Ao longo dos anos, os Motörhead actuaram várias vezes em Portugal, a última das quais, em 2010, no Rock In Rio em Lisboa. Antes já tinham passado pelo festival Paredes de Coura de 2004, pelo Coliseu dos Recreios de Lisboa em 1999 ou pelo Pavilhão Infante de Sagres do Porto e Dramático de Cascais em 1998. Também tocaram na concentração motard de Faro em 2007, o que não espanta, dada a associação entre o visual de Lemmy, a sua forma de estar, e a iconografia associada aos motoqueiros.

De alguma forma é como se Lemmy incarnasse um certo estilo de vida do rock, o ideal romântico de se poder existir para sempre nos limites. Há várias frases da sua autoria que simbolizam que para ele o rock era uma questão de atitude. “Se achas que estás demasiado velho para o rock & roll, então, é porque estás!”, disse uma vez.

"Nós somos os Motörhead e tocamos rock & roll, ok?", era a sua frase habitual no início de muitos concertos, repetida nos últimos tempos com a convicção de sempre. Encarava os palcos como se fossem um campo de batalha, cabelos ao vento, verruga na face, o olhar perdido nos céus por causa da disposição do microfone, e uma atitude geral de desafio, como se fosse a incarnação do derradeiro guerreiro do rock.

Ian Fraser Kilmister, mais conhecido por Lemmy, nasceu em Burslem, Staffordshire, em Inglaterra, tendo entrado no universo da música na alvorada dos anos 1960 – chegou a ser roadie de Jimi Hendrix por um breve período de tempo, tendo tocado em várias bandas como os Rockin’ Vickers, Sam Gopal, Opal Butterfly e os Hawkwind.

Para os últimos entrou em 1971 aí permanecendo quatro anos, tocando baixo, mas também compondo e cantando algumas canções, como Silver Machine (1972), que chegou ao número 3 do top de vendas britânico, antes de ter sido convidado a sair em 1975, depois de ter ficado na prisão durante cinco dias no Canadá por posse de droga.

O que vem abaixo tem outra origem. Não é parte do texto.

Lemma extend_inside inside : ∀ ent s e spans,
  Forall (λ p : LabelInfo * (nat * nat), tag p.1 = Tag_I ∧ entity p.1 = ent) inside →
  ∃ e', foldl span_step (Some (ent, s, e), spans) inside = (Some (ent, s, e'), spans).
Proof.
  induction inside as [|[l o] inside IH]; intros ent s e spans Hi; cbn [foldl]; [by exists e|].
  inversion Hi as [|? ? [Ht He] Hi']; subst. cbn [fst] in Ht |- *. unfold span_step at 2. rewrite Ht. unfold extend.
  rewrite ustr_eqb_refl. by apply IH.
Qed.

Lemma entities_spans items ss :
  entities items ss → ∀ spans, foldl span_step (None, spans) items = (None, spans ++ ss).
Proof.
  induction 1 as [|l o r ss Ht Hr IH|l o r ss Ht Hr IH|lb ob inside le oe r ss Hb Hi He Hent Hr IH]; intros spans.
  - cbn. by rewrite app_nil_r.
  - cbn. rewrite Ht. apply IH.
  - cbn. rewrite Ht. cbn [flush]. rewrite IH, <- app_assoc. done.
  - cbn [foldl]. unfold span_step at 2. rewrite Hb. cbn [flush]. rewrite foldl_app.
    destruct (extend_inside inside (entity lb) ob.1 ob.2 spans Hi) as [e ->]. cbn [foldl]. unfold span_step at 2.
    rewrite He. unfold extend. rewrite <- Hent, ustr_eqb_refl. cbn [flush]. rewrite IH, <- app_assoc. done.
Qed.

(** The rest of an entity that has begun. *)
Lemma group_rest items : ∀ from,
  tag from = Tag_B ∨ tag from = Tag_I →
  (∀ i x y, (from :: map fst items) !! i = Some x → (from :: map fst items) !! S i = Some y → transition x y = true) →
  (∀ l, list.last (from :: map fst items) = Some l → end_allowed l = true) →
  ∃ inside le oe r, items = inside ++ (le, oe) :: r
    ∧ Forall (λ p : LabelInfo * (nat * nat), tag p.1 = Tag_I ∧ entity p.1 = entity from) inside
    ∧ tag le = Tag_E ∧ entity le = entity from.
Proof.
  induction items as [|[l o] items IH]; intros from Hf Ht Hl.
  { specialize (Hl from eq_refl). unfold end_allowed in Hl. by destruct Hf as [Hf|Hf]; rewrite Hf in Hl. }
  pose proof (Ht 0%nat from l eq_refl eq_refl) as Hstep. unfold transition in Hstep.
  assert (∃ t, tag l = t ∧ (t = Tag_I ∨ t = Tag_E) ∧ entity l = entity from) as (t & Htl & Hor & He).
  { exists (tag l). split; [done|]. destruct Hf as [Hf|Hf]; rewrite Hf in Hstep; destruct (tag l); try done;
      apply bool_decide_eq_true in Hstep; auto. }
  destruct Hor as [->| ->].
  - destruct (IH l) as (inside & le & oe & r & -> & Hi & Hle & Hee); [by right| | |].
    + intros i x y Hx Hy. by apply (Ht (S i)).
    + intros x Hx. apply Hl. cbn [map fst] in *. by rewrite last_cons, Hx.
    + exists ((l, o) :: inside), le, oe, r. split_and!; [done| |done|congruence]. constructor; [done|].
      eapply List.Forall_impl; [|exact Hi]. cbn. intros p [? ?]. split; [done|congruence].
  - exists [], l, o, items. split_and!; [done|by constructor|done|done].
Qed.

Lemma legal_tail l ls : legal (l :: ls) → tag l = Tag_O ∨ tag l = Tag_E ∨ tag l = Tag_S → legal ls.
Proof.
  intros (_ & Ht & Hl) Htag. split_and!.
  - intros x Hx. destruct ls as [|y ls]; [done|]. injection Hx as ->. pose proof (Ht 0%nat l x eq_refl eq_refl) as Hs.
    unfold transition in Hs. unfold start_allowed. destruct Htag as [E|[E|E]]; rewrite E in Hs; by destruct (tag x).
  - intros i x y Hx Hy. by apply (Ht (S i)).
  - intros x Hx. apply Hl. by rewrite last_cons, Hx.
Qed.

Lemma legal_suffix ls ls' l :
  legal (ls ++ l :: ls') → tag l = Tag_E → legal ls'.
Proof.
  intros Hleg Hl. assert (∀ i x y, (l :: ls') !! i = Some x → (l :: ls') !! S i = Some y → transition x y = true) as Ht.
  { intros i x y Hx Hy. destruct Hleg as (_ & Ht & _). apply (Ht (length ls + i)%nat).
    - by rewrite lookup_app_r, Nat.add_sub' by lia.
    - rewrite lookup_app_r by lia. by replace (S (length ls + i) - length ls)%nat with (S i) by lia. }
  split_and!.
  - intros x Hx. destruct ls' as [|y ls']; [done|]. injection Hx as ->. pose proof (Ht 0%nat l x eq_refl eq_refl) as Hs.
    unfold transition in Hs. rewrite Hl in Hs. unfold start_allowed. by destruct (tag x).
  - intros i x y Hx Hy. by apply (Ht (S i)).
  - intros x Hx. destruct Hleg as (_ & _ & Hla). apply Hla. by rewrite last_app, last_cons, Hx.
Qed.

(** Every legal labelling is a sequence of entities. *)
Lemma legal_entities n : ∀ items, (length items ≤ n)%nat → legal (map fst items) → ∃ ss, entities items ss.
Proof.
  induction n as [|n IH]; intros items Hn Hleg; (destruct items as [|[l o] items]; [by exists []; constructor|]); [cbn in Hn; lia|].
  cbn [length map fst] in *. pose proof Hleg as (Hs & Ht & Hla). pose proof (Hs l eq_refl) as Hsl. unfold start_allowed in Hsl.
  destruct (tag l) eqn:Etag; try done.
  - destruct (IH items) as [ss Hss]; [lia|eapply legal_tail; [done|by left]|]. exists ss. by constructor.
  - destruct (group_rest items l) as (inside & le & oe & r & -> & Hi & Hle & Hee); [by left|done|done|].
    destruct (IH r) as [ss Hss].
    + rewrite length_app in Hn. cbn in Hn. lia.
    + rewrite map_app in Hleg. cbn [map fst] in Hleg. by apply (legal_suffix (l :: map fst inside) _ le).
    + eexists. by econstructor.
  - destruct (IH items) as [ss Hss]; [lia|eapply legal_tail; [done|by right; right]|]. eexists. by apply ents_single.
Qed.

(** A walk's labels. *)
Lemma walk_legal labels bias es path k s l :
  walk labels bias es path k s → labels !! k = Some l → end_allowed l = true →
  ∃ ls, Forall2 (λ i l, labels !! i = Some l) path ls ∧ legal ls.
Proof.
  intros Hw Hk Hend.
  assert (∃ ls, Forall2 (λ i l, labels !! i = Some l) path ls ∧ list.last ls = labels !! k
    ∧ (∀ x, head ls = Some x → start_allowed x = true)
    ∧ (∀ i x y, ls !! i = Some x → ls !! S i = Some y → transition x y = true)) as (ls & H2 & Hla & Hs & Ht).
  { clear l Hk Hend. induction Hw as [row k l s Hk Hst _ _|es path j from s row k to e Hw IH Hj Hk Htr _ _ _].
    - exists [l]. split_and!; [by repeat constructor|done|by intros ? [= <-]|by intros [|i]].
    - destruct IH as (ls & H2 & Hla & Hs & Ht). exists (ls ++ [to]). split_and!.
      + apply Forall2_app; [done|]. by repeat constructor.
      + by rewrite last_snoc.
      + intros x Hx. destruct ls as [|y ls]; [by rewrite Hj in Hla|]. by apply Hs.
      + intros i x y Hx Hy. destruct (decide (S i < length ls)%nat).
        * rewrite lookup_app_l in Hx, Hy by lia. by eapply Ht.
        * pose proof (lookup_lt_Some _ _ _ Hy) as Hi. rewrite length_app in Hi. cbn in Hi.
          rewrite lookup_app_r in Hy by lia. replace (S i - length ls)%nat with 0%nat in Hy by lia. injection Hy as <-.
          rewrite lookup_app_l in Hx by lia. rewrite last_lookup, Hj in Hla.
          replace (pred (length ls)) with i in Hla by lia. congruence. }
  exists ls. split; [done|]. split_and!; [done|done|]. intros x Hx. congruence.
Qed.

Lemma token_items labels offsets path ls : ∀ start,
  Forall2 (λ i l, labels !! i = Some l) path ls → (start + length path <= length offsets)%nat →
  omap (token_at labels offsets) (zip (seq start (length path)) path) = zip ls (drop start offsets).
Proof.
  revert ls. induction path as [|k path IH]; intros ls start H2 Hl; inversion H2 as [|? l ? ls' Hk H2']; subst; [done|].
  cbn [length seq] in *. destruct (lookup_lt_is_Some_2 offsets start) as [o Ho]; [lia|].
  rewrite (drop_S _ _ _ Ho). cbn [zip zip_with]. cbn [omap list_omap]. unfold token_at at 1. cbn [fst snd]. rewrite Hk, Ho. cbn.
  f_equal. apply IH; [done|lia].
Qed.

(** The decoder's spans are the entities of the best legal labelling: when
    the scores admit a legal path at all, the labels it picks form a sequence
    of whole entities (outside tokens, single tokens, and begin-inside-end
    groups of one kind), and the spans are exactly these entities, from the
    first byte of their first token to the last byte of their last, but those
    that cover no byte. *)
Theorem decoded_spans_exact labels bias emissions offsets q k s l :
  Forall (λ row : list f32, length row = length labels) emissions → length offsets = length emissions →
  walk labels bias emissions q k s → labels !! k = Some l → end_allowed l = true →
  ∃ path ls ss, viterbi labels (build_transitions labels) bias emissions = Some path
    ∧ Forall2 (λ i l, labels !! i = Some l) path ls ∧ legal ls ∧ entities (zip ls offsets) ss
    ∧ path_to_spans path labels offsets = retain (λ s, raw_start s <? raw_end s)%nat ss.
Proof.
  intros Hr Ho Hw Hk Hend. assert (labels ≠ []) as Hne by (by intros ->).
  destruct (viterbi_best labels bias emissions Hne Hr) as (path & Hv & Hlen & _ & Hbest).
  destruct (Hbest q k s l Hw Hk Hend) as (k' & s' & l' & Hw' & Hk' & Hend' & _).
  destruct (walk_legal _ _ _ _ _ _ _ Hw' Hk' Hend') as (ls & H2 & Hleg).
  pose proof (Forall2_length H2) as Hll.
  destruct (legal_entities (length (zip ls offsets)) (zip ls offsets)) as [ss Hss]; [done| |].
  { change (map fst (zip ls offsets)) with ((zip ls offsets).*1). rewrite fst_zip by lia. done. }
  exists path, ls, ss. split_and!; [done|done|done|done|]. unfold path_to_spans.
  rewrite (token_items labels offsets path ls 0) by (done || lia). rewrite drop_0, (entities_spans _ _ Hss []). done.
Qed.

(** ** Concrete runs *)

Definition demo_id2label : gmap nat bytes :=
  list_to_map [(0%nat, b "O"); (1%nat, b "B-name"); (2%nat, b "I-name"); (3%nat, b "E-name"); (4%nat, b "S-name")].
Definition demo_labels : list LabelInfo := match parse_labels demo_id2label with Ok ls => ls | Err _ => [] end.

Example demo_labels_read : map tag demo_labels = [Tag_O; Tag_B; Tag_I; Tag_E; Tag_S].
Proof. vm_compute. reflexivity. Qed.

Example sparse_labels_refused :
  match parse_labels {[ 0%nat := b "O"; 2%nat := b "S-x" ]} with Ok _ => true | Err _ => false end = false.
Proof. vm_compute. reflexivity. Qed.

(** Scores of 10 for one label. *)
Definition favour (k : nat) : list f32 := map (λ i, f32_of_Z (if (i =? k)%nat then 10 else 0)) (seq 0 5).
Local Abbreviation demo_viterbi := (viterbi demo_labels (build_transitions demo_labels) TransitionBias_default).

Meses mais tarde, as tendências progressivas e os motivos psicadélicos e espaciais do rock segundo os Hawkwind foram esquecidos e nasceram os Motörhead, apostando em elementos mais primordiais.

A sua música enérgica, agressiva e rápida, o estilo rouco de cantar de Lemmy - que haveria de servir de modelo para o black, speed, death ou trash metal - e a forma contundente como tocava o seu baixo, como se fosse uma guitarra rítmica de quatro cordas, acabaram por influenciar sucessivas gerações, do punk ao metal.

Ao longo dos anos foi o seu líder, cantor e baixista, tendo a banda conhecido muitas formações. O grupo lançou 22 álbuns de estúdio, tendo-se estreado com um registo homónimo em 1977, mas acabaram por ficar conhecidos graças a álbuns como Overkill e Bomber, ambos de 1979, ou Ace of Spades (1980), de onde foi retirado o single do mesmo nome, naquela que é provavelmente a sua canção mais conhecida. O palco era o seu habitat natural, não surpreendendo que o álbum ao vivo No Sleep ‘Til Hammersmith (1981), tenha trepado pelos tops de vendas da Europa, chegando ao primeiro lugar em Inglaterra. 

Ao longo de quase quatro décadas de actividade venderam mais de 30 milhões de discos, embora Lemmy afirmasse em entrevistas que ganhou mais dinheiro por ter escrito o sucesso Mama i’m coming home (1991) de Ozzy Osbourne, do que por todo o catálogo dos Motörhead. O último álbum do grupo, Bad Magic, saiu em Agosto. Previa-se que continuassem em digressão até ao final de Janeiro.